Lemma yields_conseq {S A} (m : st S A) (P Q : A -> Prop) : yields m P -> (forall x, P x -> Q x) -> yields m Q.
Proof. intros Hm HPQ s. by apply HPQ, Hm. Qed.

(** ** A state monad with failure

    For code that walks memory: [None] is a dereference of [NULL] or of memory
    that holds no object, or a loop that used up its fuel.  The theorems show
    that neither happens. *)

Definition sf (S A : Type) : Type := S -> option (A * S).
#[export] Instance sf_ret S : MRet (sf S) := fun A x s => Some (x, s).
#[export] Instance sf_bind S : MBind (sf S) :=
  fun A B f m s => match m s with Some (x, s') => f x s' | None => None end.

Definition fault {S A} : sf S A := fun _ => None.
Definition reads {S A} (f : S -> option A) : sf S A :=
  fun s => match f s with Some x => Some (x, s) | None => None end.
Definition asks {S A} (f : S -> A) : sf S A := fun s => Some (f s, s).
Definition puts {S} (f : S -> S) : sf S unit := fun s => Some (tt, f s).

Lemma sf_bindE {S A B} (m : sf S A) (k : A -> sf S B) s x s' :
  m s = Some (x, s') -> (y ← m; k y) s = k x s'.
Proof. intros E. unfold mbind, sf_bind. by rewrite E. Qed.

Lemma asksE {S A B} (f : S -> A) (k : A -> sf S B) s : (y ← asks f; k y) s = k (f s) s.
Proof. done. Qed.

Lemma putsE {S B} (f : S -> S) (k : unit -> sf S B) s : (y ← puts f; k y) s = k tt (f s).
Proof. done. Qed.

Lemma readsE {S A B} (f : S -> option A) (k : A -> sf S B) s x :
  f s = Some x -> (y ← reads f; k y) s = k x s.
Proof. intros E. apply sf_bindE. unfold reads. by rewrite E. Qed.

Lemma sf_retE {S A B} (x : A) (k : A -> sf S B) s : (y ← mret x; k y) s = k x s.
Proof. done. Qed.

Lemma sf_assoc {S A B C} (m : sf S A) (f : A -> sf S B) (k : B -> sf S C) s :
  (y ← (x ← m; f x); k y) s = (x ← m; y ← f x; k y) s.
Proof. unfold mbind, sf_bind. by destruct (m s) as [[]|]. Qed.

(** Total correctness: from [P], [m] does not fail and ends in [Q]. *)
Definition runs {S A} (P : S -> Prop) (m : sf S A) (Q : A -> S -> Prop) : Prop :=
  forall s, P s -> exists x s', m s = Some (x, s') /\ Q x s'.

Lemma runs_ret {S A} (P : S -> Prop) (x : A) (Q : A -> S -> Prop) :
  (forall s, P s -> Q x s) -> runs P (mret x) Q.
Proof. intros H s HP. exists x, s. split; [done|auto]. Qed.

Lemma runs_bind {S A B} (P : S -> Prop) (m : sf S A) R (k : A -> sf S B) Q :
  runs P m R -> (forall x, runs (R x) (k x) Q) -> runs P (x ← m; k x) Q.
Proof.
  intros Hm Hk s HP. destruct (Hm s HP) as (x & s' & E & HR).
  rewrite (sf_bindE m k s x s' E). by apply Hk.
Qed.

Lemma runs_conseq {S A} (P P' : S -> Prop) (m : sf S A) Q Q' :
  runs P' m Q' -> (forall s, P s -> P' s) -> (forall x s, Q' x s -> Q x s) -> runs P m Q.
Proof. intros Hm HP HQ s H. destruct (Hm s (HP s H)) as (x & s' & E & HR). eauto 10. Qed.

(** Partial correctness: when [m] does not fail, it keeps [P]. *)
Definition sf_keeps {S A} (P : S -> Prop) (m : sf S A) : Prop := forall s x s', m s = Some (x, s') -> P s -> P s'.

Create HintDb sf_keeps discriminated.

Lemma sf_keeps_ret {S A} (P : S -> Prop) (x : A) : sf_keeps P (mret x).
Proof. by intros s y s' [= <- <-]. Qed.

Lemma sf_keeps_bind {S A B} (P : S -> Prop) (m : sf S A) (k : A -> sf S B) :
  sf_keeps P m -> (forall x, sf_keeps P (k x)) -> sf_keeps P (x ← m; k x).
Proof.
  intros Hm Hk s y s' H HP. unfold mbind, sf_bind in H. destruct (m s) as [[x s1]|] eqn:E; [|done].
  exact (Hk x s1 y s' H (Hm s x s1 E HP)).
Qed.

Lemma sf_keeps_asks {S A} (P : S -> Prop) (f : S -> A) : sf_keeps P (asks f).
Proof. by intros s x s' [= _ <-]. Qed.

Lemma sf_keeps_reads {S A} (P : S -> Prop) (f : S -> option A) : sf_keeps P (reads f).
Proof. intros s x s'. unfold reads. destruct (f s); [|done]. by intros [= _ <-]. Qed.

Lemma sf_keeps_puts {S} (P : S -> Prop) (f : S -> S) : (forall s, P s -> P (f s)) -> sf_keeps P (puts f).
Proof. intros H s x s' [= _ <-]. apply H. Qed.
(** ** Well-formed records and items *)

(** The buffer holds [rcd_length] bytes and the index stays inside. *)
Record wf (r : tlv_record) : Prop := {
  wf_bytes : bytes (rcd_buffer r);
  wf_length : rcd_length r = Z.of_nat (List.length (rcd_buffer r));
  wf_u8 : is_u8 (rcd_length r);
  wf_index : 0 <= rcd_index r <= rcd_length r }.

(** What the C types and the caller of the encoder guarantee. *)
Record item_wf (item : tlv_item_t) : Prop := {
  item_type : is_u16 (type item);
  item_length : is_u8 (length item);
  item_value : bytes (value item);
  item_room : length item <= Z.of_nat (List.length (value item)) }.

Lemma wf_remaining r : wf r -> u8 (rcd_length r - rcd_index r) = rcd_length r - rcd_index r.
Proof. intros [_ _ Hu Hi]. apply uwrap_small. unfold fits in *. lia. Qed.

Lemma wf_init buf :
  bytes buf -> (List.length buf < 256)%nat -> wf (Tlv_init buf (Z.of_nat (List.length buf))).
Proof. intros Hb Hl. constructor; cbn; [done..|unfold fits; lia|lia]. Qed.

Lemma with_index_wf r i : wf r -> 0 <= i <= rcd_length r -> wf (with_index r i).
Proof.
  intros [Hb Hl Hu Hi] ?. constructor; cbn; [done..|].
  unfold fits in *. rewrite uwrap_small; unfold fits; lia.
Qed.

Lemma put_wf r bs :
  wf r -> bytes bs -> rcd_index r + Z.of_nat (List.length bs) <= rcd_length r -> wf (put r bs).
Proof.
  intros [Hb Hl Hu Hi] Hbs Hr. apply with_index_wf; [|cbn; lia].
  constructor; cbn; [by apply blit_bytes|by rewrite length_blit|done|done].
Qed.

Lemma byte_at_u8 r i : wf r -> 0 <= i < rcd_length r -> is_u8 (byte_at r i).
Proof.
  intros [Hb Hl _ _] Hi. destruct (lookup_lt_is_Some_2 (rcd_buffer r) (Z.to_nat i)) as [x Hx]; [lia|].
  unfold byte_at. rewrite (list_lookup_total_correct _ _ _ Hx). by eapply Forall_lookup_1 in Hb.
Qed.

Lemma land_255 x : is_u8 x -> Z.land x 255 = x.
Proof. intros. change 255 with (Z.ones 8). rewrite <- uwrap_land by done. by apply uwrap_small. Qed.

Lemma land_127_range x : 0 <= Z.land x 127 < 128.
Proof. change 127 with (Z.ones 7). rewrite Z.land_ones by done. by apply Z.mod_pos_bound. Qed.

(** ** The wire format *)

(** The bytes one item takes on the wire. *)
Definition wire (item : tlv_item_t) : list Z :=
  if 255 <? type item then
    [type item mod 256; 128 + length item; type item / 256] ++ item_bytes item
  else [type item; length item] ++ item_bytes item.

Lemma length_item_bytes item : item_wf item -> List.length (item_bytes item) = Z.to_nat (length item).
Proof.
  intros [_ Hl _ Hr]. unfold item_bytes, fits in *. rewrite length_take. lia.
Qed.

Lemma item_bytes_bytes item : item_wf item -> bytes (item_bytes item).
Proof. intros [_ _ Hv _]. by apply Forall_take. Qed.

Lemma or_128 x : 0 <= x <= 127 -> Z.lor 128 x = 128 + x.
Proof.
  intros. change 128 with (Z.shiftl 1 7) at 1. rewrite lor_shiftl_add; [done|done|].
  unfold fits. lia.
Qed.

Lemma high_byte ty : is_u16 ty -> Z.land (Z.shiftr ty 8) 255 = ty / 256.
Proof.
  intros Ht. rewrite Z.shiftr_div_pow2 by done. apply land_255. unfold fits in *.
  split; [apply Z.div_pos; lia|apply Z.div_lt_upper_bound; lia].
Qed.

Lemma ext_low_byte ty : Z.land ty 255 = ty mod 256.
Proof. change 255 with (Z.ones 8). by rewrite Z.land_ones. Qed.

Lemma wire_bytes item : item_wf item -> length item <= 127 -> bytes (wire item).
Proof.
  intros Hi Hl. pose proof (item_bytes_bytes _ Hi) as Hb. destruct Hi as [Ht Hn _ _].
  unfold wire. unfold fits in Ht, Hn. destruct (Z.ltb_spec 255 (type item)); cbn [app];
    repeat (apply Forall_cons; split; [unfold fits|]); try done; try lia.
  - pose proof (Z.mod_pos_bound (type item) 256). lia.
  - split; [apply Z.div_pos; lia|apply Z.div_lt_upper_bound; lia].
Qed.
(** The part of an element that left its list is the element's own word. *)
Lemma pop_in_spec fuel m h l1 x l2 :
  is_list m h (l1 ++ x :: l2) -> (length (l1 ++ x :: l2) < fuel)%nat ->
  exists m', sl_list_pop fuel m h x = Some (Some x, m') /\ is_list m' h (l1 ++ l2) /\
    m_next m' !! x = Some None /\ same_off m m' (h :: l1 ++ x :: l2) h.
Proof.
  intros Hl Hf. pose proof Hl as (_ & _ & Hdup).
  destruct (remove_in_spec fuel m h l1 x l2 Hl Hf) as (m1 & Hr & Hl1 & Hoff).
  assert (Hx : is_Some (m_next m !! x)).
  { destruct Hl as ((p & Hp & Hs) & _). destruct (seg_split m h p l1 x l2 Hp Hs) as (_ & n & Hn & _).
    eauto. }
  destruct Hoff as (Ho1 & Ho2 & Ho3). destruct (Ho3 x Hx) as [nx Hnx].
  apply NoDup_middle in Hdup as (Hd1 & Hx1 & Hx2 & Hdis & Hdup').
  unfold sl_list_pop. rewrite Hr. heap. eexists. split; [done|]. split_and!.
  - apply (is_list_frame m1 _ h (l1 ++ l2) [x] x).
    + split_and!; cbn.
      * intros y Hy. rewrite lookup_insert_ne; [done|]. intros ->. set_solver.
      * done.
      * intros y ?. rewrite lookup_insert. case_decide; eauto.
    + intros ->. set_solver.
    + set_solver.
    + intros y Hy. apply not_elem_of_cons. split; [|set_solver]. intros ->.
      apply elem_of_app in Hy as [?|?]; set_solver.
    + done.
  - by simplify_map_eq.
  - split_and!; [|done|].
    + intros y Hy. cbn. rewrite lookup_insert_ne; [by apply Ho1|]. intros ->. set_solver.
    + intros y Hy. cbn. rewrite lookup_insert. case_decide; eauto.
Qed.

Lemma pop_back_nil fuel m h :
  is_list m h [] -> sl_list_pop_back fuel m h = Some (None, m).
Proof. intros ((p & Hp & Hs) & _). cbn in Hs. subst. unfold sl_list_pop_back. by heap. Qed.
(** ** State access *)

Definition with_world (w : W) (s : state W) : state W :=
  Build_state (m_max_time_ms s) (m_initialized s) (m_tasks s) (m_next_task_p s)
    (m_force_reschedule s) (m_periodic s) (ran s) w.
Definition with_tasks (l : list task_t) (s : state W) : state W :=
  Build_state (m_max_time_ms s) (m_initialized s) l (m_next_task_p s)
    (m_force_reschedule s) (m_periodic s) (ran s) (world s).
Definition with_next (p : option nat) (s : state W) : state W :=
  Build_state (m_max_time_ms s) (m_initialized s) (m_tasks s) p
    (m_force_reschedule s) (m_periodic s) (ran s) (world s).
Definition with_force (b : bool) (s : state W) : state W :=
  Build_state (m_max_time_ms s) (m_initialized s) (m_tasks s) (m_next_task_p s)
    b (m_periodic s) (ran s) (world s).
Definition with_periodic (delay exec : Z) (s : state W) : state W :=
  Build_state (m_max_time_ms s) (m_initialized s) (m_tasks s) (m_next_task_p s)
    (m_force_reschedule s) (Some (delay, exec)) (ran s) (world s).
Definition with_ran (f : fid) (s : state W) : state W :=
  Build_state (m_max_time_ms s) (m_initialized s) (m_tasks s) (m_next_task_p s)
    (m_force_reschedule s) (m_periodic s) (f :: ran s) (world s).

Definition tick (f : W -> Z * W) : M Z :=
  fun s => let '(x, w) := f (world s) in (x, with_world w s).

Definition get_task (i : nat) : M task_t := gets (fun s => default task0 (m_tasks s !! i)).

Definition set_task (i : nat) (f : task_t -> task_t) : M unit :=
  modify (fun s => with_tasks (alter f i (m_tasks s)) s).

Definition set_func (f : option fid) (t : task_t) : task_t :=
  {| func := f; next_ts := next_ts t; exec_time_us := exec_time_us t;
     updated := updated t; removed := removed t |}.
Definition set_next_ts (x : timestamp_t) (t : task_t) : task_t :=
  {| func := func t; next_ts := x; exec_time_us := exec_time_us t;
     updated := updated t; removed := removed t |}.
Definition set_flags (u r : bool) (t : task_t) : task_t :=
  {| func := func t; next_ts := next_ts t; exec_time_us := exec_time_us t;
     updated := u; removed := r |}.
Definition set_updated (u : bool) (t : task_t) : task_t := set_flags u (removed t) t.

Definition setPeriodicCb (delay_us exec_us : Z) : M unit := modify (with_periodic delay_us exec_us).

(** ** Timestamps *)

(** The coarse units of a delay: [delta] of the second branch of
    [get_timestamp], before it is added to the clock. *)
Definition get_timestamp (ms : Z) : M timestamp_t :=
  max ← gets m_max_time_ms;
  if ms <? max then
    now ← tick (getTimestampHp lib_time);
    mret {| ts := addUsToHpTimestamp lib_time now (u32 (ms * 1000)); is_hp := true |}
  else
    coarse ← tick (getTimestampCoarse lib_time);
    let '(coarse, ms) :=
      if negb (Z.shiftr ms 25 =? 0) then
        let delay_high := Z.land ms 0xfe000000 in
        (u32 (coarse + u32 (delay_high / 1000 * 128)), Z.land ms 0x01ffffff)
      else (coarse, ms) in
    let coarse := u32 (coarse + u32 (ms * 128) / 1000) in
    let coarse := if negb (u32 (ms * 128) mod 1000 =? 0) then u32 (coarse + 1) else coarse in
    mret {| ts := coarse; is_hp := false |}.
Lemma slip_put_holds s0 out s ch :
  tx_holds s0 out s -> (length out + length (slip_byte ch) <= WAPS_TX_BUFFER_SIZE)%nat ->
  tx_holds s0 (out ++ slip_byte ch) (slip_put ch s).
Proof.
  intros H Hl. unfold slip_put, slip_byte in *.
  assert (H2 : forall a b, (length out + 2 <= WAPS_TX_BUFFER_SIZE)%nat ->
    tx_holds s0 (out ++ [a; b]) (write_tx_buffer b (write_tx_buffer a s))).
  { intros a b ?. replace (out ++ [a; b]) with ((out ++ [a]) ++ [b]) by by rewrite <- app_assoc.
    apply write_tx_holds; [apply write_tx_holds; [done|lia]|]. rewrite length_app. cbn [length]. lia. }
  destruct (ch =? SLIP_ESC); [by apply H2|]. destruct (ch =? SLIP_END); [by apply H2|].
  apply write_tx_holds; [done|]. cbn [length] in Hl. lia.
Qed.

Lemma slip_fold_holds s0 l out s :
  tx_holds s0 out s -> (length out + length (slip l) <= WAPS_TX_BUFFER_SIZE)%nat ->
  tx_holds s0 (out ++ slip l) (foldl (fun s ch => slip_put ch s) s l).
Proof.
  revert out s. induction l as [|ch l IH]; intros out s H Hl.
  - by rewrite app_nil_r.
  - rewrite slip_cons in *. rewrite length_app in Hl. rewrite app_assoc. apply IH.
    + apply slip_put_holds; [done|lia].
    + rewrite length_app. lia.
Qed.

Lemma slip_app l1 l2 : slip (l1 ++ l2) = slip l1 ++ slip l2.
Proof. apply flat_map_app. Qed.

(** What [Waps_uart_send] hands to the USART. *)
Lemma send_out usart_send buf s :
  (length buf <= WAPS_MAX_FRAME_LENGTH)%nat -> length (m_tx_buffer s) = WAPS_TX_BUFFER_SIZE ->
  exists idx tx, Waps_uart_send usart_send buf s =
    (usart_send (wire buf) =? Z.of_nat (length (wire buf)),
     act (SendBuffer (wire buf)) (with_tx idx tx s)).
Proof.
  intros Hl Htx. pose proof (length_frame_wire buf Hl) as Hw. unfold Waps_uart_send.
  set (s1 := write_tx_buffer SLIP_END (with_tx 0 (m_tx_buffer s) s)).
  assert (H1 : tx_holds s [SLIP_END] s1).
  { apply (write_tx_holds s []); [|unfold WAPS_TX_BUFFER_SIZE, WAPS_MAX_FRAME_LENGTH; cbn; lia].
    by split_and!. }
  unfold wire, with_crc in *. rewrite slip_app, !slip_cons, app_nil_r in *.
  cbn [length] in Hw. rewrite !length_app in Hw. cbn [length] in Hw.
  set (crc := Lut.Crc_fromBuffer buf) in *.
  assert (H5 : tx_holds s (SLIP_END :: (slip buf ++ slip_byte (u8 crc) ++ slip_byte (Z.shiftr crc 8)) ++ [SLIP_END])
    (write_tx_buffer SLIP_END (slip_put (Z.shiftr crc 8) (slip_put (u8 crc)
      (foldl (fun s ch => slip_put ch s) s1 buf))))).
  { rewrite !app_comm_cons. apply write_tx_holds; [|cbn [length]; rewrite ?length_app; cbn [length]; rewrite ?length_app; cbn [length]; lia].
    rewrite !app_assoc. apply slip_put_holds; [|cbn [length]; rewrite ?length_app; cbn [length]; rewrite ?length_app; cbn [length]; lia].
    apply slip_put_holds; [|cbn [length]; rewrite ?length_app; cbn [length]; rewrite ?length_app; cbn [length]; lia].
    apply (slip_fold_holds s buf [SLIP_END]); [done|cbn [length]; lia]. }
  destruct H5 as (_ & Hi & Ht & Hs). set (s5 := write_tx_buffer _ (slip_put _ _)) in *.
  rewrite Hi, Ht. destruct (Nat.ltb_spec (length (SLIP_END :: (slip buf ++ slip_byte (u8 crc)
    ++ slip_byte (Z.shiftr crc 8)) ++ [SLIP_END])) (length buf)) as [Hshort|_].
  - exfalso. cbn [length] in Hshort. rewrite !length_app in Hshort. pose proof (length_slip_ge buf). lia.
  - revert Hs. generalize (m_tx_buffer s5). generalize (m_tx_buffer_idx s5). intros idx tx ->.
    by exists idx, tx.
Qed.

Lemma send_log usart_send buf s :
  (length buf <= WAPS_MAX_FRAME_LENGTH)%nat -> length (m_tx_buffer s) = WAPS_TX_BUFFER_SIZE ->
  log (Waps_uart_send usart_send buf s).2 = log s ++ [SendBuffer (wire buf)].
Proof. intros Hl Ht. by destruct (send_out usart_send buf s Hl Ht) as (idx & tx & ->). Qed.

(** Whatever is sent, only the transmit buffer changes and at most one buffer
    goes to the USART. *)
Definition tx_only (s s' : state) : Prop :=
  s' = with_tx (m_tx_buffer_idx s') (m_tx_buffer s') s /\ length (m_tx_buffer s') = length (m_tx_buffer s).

Directions —
Print, from the entries above, the line with "tx_holds s0 (out ++ slip l)", the line with "assert (H1 : tx_holds s [SLIP_END] s1)." and all lines between them, exactly and with nothing else.

Solution to this problem —
  tx_holds s0 (out ++ slip l) (foldl (fun s ch => slip_put ch s) s l).
Proof.
  revert out s. induction l as [|ch l IH]; intros out s H Hl.
  - by rewrite app_nil_r.
  - rewrite slip_cons in *. rewrite length_app in Hl. rewrite app_assoc. apply IH.
    + apply slip_put_holds; [done|lia].
    + rewrite length_app. lia.
Qed.

Lemma slip_app l1 l2 : slip (l1 ++ l2) = slip l1 ++ slip l2.
Proof. apply flat_map_app. Qed.

(** What [Waps_uart_send] hands to the USART. *)
Lemma send_out usart_send buf s :
  (length buf <= WAPS_MAX_FRAME_LENGTH)%nat -> length (m_tx_buffer s) = WAPS_TX_BUFFER_SIZE ->
  exists idx tx, Waps_uart_send usart_send buf s =
    (usart_send (wire buf) =? Z.of_nat (length (wire buf)),
     act (SendBuffer (wire buf)) (with_tx idx tx s)).
Proof.
  intros Hl Htx. pose proof (length_frame_wire buf Hl) as Hw. unfold Waps_uart_send.
  set (s1 := write_tx_buffer SLIP_END (with_tx 0 (m_tx_buffer s) s)).
  assert (H1 : tx_holds s [SLIP_END] s1).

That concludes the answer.